Below are the entries; give again exactly the lines from the one mentioning "(** *** Unions and arrays *)" through the one mentioning "Proof. destruct l;", inclusive.

***** Source material *****

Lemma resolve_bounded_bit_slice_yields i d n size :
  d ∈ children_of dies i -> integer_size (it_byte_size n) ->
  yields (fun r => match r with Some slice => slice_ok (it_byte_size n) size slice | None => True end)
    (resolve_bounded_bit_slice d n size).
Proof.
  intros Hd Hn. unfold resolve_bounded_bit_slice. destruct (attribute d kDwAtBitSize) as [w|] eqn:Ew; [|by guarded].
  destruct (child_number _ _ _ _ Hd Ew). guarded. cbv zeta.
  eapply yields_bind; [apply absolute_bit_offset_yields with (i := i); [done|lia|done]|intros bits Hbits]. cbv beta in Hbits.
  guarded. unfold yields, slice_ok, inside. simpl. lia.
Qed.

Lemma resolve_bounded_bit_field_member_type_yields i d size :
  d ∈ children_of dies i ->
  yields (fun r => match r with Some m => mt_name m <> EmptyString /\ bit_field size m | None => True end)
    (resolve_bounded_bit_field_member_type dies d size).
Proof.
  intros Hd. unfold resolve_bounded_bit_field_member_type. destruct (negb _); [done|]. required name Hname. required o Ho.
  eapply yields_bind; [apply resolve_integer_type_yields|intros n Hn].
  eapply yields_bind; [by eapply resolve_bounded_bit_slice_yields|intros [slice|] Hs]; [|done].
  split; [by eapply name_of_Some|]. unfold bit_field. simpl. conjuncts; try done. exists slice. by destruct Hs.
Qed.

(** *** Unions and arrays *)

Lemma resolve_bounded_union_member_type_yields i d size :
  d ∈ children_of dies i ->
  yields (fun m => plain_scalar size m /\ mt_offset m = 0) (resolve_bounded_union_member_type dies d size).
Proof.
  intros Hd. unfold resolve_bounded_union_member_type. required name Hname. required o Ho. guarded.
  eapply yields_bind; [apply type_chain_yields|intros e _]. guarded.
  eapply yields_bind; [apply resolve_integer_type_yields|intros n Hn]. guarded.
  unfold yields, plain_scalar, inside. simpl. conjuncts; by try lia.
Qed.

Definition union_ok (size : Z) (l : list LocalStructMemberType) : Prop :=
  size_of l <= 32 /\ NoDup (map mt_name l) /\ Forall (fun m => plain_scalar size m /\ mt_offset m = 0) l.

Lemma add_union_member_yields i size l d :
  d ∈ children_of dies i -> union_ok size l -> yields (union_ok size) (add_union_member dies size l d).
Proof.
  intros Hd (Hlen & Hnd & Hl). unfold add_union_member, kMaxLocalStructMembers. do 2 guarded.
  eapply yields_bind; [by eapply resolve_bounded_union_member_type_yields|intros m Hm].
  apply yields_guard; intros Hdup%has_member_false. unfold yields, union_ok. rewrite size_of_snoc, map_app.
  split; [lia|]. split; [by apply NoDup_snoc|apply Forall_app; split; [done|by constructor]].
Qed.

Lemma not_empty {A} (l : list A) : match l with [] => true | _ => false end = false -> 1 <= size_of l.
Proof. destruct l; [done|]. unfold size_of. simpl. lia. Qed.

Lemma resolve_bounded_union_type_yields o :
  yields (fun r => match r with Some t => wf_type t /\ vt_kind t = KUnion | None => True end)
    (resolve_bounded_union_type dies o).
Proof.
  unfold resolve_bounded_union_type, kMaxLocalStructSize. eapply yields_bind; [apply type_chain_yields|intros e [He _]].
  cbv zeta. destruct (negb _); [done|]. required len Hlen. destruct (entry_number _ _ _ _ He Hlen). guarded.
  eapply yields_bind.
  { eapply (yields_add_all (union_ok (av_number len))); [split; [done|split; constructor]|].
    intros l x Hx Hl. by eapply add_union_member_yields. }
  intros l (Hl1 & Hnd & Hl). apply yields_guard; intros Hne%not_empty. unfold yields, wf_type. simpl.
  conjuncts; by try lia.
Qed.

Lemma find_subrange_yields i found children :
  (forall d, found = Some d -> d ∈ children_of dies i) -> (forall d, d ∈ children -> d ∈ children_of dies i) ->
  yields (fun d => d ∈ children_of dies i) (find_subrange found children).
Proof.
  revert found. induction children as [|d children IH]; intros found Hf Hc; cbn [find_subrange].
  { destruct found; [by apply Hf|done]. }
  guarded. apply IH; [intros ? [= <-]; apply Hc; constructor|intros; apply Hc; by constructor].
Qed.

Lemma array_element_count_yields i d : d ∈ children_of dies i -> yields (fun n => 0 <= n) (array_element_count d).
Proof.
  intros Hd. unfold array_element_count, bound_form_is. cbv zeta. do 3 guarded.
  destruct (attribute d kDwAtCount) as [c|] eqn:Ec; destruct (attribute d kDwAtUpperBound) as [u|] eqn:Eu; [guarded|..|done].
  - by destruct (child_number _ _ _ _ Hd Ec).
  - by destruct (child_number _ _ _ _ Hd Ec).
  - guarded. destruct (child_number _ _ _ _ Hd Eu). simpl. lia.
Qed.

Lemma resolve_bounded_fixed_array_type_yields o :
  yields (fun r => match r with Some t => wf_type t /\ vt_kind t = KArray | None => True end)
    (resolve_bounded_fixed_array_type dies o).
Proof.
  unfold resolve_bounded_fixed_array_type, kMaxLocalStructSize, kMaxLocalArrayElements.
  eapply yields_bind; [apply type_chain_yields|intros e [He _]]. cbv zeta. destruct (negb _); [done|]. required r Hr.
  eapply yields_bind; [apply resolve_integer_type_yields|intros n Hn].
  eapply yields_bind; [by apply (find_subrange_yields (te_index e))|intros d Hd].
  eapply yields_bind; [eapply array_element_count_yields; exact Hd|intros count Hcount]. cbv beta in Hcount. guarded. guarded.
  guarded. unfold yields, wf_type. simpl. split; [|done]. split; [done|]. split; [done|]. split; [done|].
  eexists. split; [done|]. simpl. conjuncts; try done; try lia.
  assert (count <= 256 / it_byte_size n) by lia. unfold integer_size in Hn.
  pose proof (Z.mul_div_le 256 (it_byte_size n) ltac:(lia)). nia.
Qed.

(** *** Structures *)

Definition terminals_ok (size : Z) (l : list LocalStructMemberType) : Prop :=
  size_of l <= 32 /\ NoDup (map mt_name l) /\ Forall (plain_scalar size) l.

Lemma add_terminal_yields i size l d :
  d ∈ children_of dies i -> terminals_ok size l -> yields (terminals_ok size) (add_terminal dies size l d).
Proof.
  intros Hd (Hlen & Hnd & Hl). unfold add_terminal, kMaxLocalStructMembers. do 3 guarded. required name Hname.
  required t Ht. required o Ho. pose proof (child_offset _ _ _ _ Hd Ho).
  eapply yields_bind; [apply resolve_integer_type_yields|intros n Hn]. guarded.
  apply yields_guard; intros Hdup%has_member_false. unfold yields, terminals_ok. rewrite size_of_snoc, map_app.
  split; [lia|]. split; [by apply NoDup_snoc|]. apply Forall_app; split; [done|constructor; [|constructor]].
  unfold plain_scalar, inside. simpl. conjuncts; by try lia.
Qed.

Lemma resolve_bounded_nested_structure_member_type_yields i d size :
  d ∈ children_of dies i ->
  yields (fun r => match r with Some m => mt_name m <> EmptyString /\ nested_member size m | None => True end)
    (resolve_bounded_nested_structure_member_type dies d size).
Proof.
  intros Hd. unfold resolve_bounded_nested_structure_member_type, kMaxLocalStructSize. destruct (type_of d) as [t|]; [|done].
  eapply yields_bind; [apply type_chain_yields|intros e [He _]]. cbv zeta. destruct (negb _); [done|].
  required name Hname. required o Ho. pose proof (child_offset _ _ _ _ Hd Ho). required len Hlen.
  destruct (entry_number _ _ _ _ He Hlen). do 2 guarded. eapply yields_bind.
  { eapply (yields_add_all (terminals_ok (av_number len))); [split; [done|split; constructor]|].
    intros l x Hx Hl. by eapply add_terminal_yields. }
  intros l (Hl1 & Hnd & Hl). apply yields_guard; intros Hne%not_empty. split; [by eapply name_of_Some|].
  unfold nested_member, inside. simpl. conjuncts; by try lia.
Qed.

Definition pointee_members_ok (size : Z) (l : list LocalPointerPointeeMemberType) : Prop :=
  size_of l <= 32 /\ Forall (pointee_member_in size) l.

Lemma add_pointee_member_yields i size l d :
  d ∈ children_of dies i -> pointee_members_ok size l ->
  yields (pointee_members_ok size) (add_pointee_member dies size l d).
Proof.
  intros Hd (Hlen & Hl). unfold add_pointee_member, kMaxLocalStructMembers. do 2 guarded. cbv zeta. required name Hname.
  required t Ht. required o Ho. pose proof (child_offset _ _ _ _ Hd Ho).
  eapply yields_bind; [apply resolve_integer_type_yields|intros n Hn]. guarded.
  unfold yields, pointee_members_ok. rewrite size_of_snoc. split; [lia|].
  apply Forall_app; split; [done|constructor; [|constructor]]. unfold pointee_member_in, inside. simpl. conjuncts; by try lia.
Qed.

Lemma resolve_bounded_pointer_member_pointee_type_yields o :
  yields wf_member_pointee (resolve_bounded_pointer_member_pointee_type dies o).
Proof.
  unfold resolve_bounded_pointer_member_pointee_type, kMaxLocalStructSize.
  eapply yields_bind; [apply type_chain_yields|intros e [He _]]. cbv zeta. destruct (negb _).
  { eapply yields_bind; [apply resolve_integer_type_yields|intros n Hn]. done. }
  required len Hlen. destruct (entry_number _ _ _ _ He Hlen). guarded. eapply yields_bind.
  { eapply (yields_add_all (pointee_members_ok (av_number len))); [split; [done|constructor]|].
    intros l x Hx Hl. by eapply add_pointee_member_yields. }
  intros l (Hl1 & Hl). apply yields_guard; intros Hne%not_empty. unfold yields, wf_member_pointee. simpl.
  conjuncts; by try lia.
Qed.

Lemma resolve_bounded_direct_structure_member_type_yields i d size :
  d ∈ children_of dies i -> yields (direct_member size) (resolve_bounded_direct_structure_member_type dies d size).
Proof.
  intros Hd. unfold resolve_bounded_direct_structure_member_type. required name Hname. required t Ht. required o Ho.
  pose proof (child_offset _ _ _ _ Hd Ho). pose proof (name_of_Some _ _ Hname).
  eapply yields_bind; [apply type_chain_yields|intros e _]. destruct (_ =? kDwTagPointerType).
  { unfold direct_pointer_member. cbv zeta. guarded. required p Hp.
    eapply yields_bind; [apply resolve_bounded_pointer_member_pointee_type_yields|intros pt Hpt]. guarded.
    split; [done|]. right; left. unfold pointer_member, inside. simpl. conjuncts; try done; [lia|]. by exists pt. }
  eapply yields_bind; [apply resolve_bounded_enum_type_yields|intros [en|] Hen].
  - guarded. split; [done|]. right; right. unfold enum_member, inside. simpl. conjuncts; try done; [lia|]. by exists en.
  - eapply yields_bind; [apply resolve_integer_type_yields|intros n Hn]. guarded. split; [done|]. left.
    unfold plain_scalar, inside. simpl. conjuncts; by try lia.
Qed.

*****

# Answer section
(** *** Unions and arrays *)

Lemma resolve_bounded_union_member_type_yields i d size :
  d ∈ children_of dies i ->
  yields (fun m => plain_scalar size m /\ mt_offset m = 0) (resolve_bounded_union_member_type dies d size).
Proof.
  intros Hd. unfold resolve_bounded_union_member_type. required name Hname. required o Ho. guarded.
  eapply yields_bind; [apply type_chain_yields|intros e _]. guarded.
  eapply yields_bind; [apply resolve_integer_type_yields|intros n Hn]. guarded.
  unfold yields, plain_scalar, inside. simpl. conjuncts; by try lia.
Qed.

Definition union_ok (size : Z) (l : list LocalStructMemberType) : Prop :=
  size_of l <= 32 /\ NoDup (map mt_name l) /\ Forall (fun m => plain_scalar size m /\ mt_offset m = 0) l.

Lemma add_union_member_yields i size l d :
  d ∈ children_of dies i -> union_ok size l -> yields (union_ok size) (add_union_member dies size l d).
Proof.
  intros Hd (Hlen & Hnd & Hl). unfold add_union_member, kMaxLocalStructMembers. do 2 guarded.
  eapply yields_bind; [by eapply resolve_bounded_union_member_type_yields|intros m Hm].
  apply yields_guard; intros Hdup%has_member_false. unfold yields, union_ok. rewrite size_of_snoc, map_app.
  split; [lia|]. split; [by apply NoDup_snoc|apply Forall_app; split; [done|by constructor]].
Qed.

Lemma not_empty {A} (l : list A) : match l with [] => true | _ => false end = false -> 1 <= size_of l.
Proof. destruct l; [done|]. unfold size_of. simpl. lia. Qed.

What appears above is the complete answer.